Anne Thompson: You've done such a wide range of movies and different styles. Though you don't look for the bravura shots, are there any particularly tricky or spectacularly beautiful shots that you're proud of?
Roger Deakins: There are some sequences in films that I think work filmicly, that stand out to me, but that's much more to do with the staging and the cutting and the mood of the thing as a sequence, the way everything comes together. I would say a number of sequences in "The Man Who Wasn't There," are cinematically as good as it gets. But that was completely down to Joel and Ethan. Their concept was just so brilliant. The sequence I remember most is when Billy Bob Thornton's character is taking his wife home after the party with the pig. He's putting his wife to bed, they're coming home at night and he's telling us, the audience, in a voiceover how he met her and how they got together as a couple, which is really sad. And then the phone rings, and he picks up the phone and it's Dave, the guy his wife Marge is having an affair with. He goes to meet Dave in his store, at night, and he gets there and murders Dave, and then he gets back in his car and drives home. He comes back in the house, sits on the bed with Marge, and then he continues the story he's been telling of how he met Marge before he went and committed the murder. To me it's a really brilliant piece of filmmaking. Things like that stand out but it's not because of my role or cinematography or a particular shot; the whole mood and the sadness, it's cinema, you can't actually explain it because it's pure cinema. It makes you feel and think something only cinema can do.

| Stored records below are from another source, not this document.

(** X29. The kamikaze [update].  The command always has [attack] set and
    reports the distance to the target, which the update also stores in
    the attribute [_last_distance].  Besides that attribute only the flag
    [qr_read_successful] can change, and it is never lowered.  Without a
    frame nothing is read.  With a frame and the target closer than 20
    the read succeeds whatever the detector says.  Once the flag is up
    the dive is over: below the minimum altitude the vehicle climbs
    straight up at the approach speed, at or above it the command is the
    zero vector.  [reset] lowers the flag but keeps the stored distance,
    so a later [read_qr_code] still succeeds when that distance is below
    20. *)
Theorem X29_kamikaze_update :
  forall (self : KamikazeController.t) (target our vel : Vec3.t)
         (frame : option KamikazeController.detection),
    let r := KamikazeController.update self target our vel frame in
    let dist := Vec3.norm (Vec3.sub target our) in
    KamikazeController.attack (snd r) = true /\
    KamikazeController.distance (snd r) = dist /\
    KamikazeController._last_distance (fst r) = Some dist /\
    fst r = KamikazeController.with_qr_read
              (KamikazeController.with_last_distance self dist)
              (KamikazeController.qr_read_successful (fst r)) /\
    (KamikazeController.qr_read_successful self = true ->
     KamikazeController.qr_read_successful (fst r) = true) /\
    (frame = None ->
     fst r = KamikazeController.with_last_distance self dist /\
     KamikazeController.qr_data (snd r) = None) /\
    (frame <> None ->
     dist < 20 ->
     KamikazeController.qr_read_successful (fst r) = true /\
     KamikazeController.qr_data (snd r) = Some "SIMULATED_QR_CODE"%string) /\
    (KamikazeController.qr_read_successful (fst r) = true ->
     (Vec3.z our < KamikazeController.min_altitude self ->
      KamikazeController.vector (snd r)
        = Some (Vec3.mk 0 0 (KamikazeController.approach_speed self)) /\
      KamikazeController.message (snd r) = "Ascending after QR read"%string) /\
     (KamikazeController.min_altitude self <= Vec3.z our ->
      KamikazeController.vector (snd r) = Some Vec3.zeros /\
      KamikazeController.message (snd r) = "Reached safe altitude"%string)) /\
    (dist < 20 ->
     forall f : KamikazeController.detection,
       KamikazeController.read_qr_code
         (KamikazeController.reset (fst r)) f
       = (KamikazeController.with_qr_read (fst r) true,
          Some "SIMULATED_QR_CODE"%string)).
Proof.
  intros self target our vel frame r dist.
  unfold r, KamikazeController.update. fold dist.
  set (self0 := KamikazeController.with_last_distance self dist).
  assert (Hread : exists (b : bool) (q : option string),
            match frame with
            | Some f => KamikazeController.read_qr_code self0 f
            | None => (self0, None)
            end
            = (KamikazeController.with_qr_read self0 b, q) /\
            (KamikazeController.qr_read_successful self = true -> b = true) /\
            (frame = None ->
             b = KamikazeController.qr_read_successful self /\ q = None) /\
            (frame <> None -> dist < 20 ->
             b = true /\ q = Some "SIMULATED_QR_CODE"%string)).
  { unfold self0. destruct self as [ma da sp qs flag ld].
    destruct frame as [f |].
    - unfold KamikazeController.read_qr_code.
      cbn [KamikazeController._last_distance
           KamikazeController.with_last_distance].
      destruct (Py.Rltb dist 20) eqn:Ed.
      + exists true, (Some "SIMULATED_QR_CODE"%string).
        split; [reflexivity |]. split; [auto |].
        split; [discriminate | auto].
      + assert (Hfar : ~ dist < 20)
          by (intros H; apply Rltb_true in H; congruence).
        destruct f as [data pts |].
        * destruct (negb (String.eqb data "") && pts).
          -- exists true, (Some data). split; [reflexivity |].
             split; [auto |]. split; [discriminate | ].
             intros _ H. contradiction.
          -- exists flag, None. split; [reflexivity |].
             split; [auto |]. split; [discriminate | ].
             intros _ H. contradiction.
        * exists flag, None. split; [reflexivity |].
          split; [auto |]. split; [discriminate | ].
          intros _ H. contradiction.
    - exists flag, None. split; [reflexivity |]. split; [auto |].
      split; [auto |]. intros H. contradiction H. reflexivity. }
  destruct Hread as (b & q & Heq & Hkeep & Hnone & Hclose).
  rewrite Heq.
  assert (Hself : KamikazeController.with_qr_read self0
                    (KamikazeController.qr_read_successful self) = self0)
    by (unfold self0; destruct self; reflexivity).
  assert (Hreset : dist < 20 ->
            forall (b' : bool) (f : KamikazeController.detection),
              KamikazeController.read_qr_code
                (KamikazeController.reset
                   (KamikazeController.with_qr_read self0 b')) f
              = (KamikazeController.with_qr_read
                   (KamikazeController.with_qr_read self0 b') true,
                 Some "SIMULATED_QR_CODE"%string)).
  { intros Hd b' f. unfold KamikazeController.read_qr_code, self0.
    cbn [KamikazeController.reset KamikazeController.with_qr_read
         KamikazeController._last_distance
         KamikazeController.with_last_distance].
    rewrite Rltb_true by exact Hd. reflexivity. }
  assert (Hld : forall b', KamikazeController._last_distance
                             (KamikazeController.with_qr_read self0 b')
                           = Some dist) by reflexivity.
  destruct b; cbn [KamikazeController.qr_read_successful
                   KamikazeController.with_qr_read
                   KamikazeController.min_altitude
                   KamikazeController.approach_speed
                   KamikazeController.with_last_distance self0].
  - destruct (Py.Rleb (KamikazeController.min_altitude self) (Vec3.z our))
      eqn:Ealt; cbn [fst snd KamikazeController.attack
                     KamikazeController.distance KamikazeController.qr_data
                     KamikazeController.vector KamikazeController.message
                     KamikazeController.qr_read_successful
                     KamikazeController._last_distance
                     KamikazeController.with_qr_read option_map].
    + apply Rleb_spec in Ealt.
      split; [reflexivity |]. split; [reflexivity |].
      split; [reflexivity |]. split; [reflexivity |].
      split; [reflexivity |].
      split.
      { intros Hf. destruct (Hnone Hf) as [Hb ->].
        split; [rewrite Hb; exact Hself | reflexivity]. }
      split; [intros Hf Hd; destruct (Hclose Hf Hd) as [_ ->]; auto |].
      split.
      { intros _. split; [intros Hlow; lra |].
        intros _. split; [| reflexivity].
        unfold Vec3.scale, Vec3.zeros. simpl. do 2 f_equal; ring. }
      intros Hd f. apply (Hreset Hd true f).
    + apply Rleb_false_inv in Ealt.
      split; [reflexivity |]. split; [reflexivity |].
      split; [reflexivity |]. split; [reflexivity |].
      split; [reflexivity |].
      split.
      { intros Hf. destruct (Hnone Hf) as [Hb ->].
        split; [rewrite Hb; exact Hself | reflexivity]. }
      split; [intros Hf Hd; destruct (Hclose Hf Hd) as [_ ->]; auto |].
      split.
      { intros _. split; [| intros Hhigh; lra].
        intros _. split; [| reflexivity].
        unfold Vec3.scale, KamikazeController.calculate_ascent_vector. simpl.
        do 2 f_equal; ring. }
      intros Hd f. apply (Hreset Hd true f).
  - assert (Hflag : KamikazeController.qr_read_successful self = false).
    { destruct (KamikazeController.qr_read_successful self);
        [specialize (Hkeep eq_refl); discriminate | reflexivity]. }
    destruct (Py.Rleb (Vec3.z our) 0);
      cbn [fst snd KamikazeController.attack
           KamikazeController.distance KamikazeController.qr_data
           KamikazeController.vector KamikazeController.message
           KamikazeController.qr_read_successful
           KamikazeController._last_distance
           KamikazeController.with_qr_read option_map];
      (split; [reflexivity |]); (split; [reflexivity |]);
      (split; [reflexivity |]); (split; [reflexivity |]);
      (split; [congruence |]);
      (split;
       [intros Hf; destruct (Hnone Hf) as [_ ->];
        split; [rewrite <- Hflag; exact Hself | reflexivity] |]);
      (split; [intros Hf Hd; destruct (Hclose Hf Hd); discriminate |]);
      (split; [discriminate |]);
      intros Hd f; apply (Hreset Hd false f).
Qed.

What sequence has been a challenge for you? Maybe the sequence in "Skyfall" where Bond is in the modern skyscraper with an incredible backdrop and light patterns swirling around.
That happens every day. Every scene has its own challenge. The sequence on "Skyfall," we had the sequence in mind and were scouting in Shanghai for a location. I've never done anything like that before, even on music videos. Every scene is a challenge. There are technical challenges but often it's the simplest challenge where you feel a sense of achievement when you pull it off.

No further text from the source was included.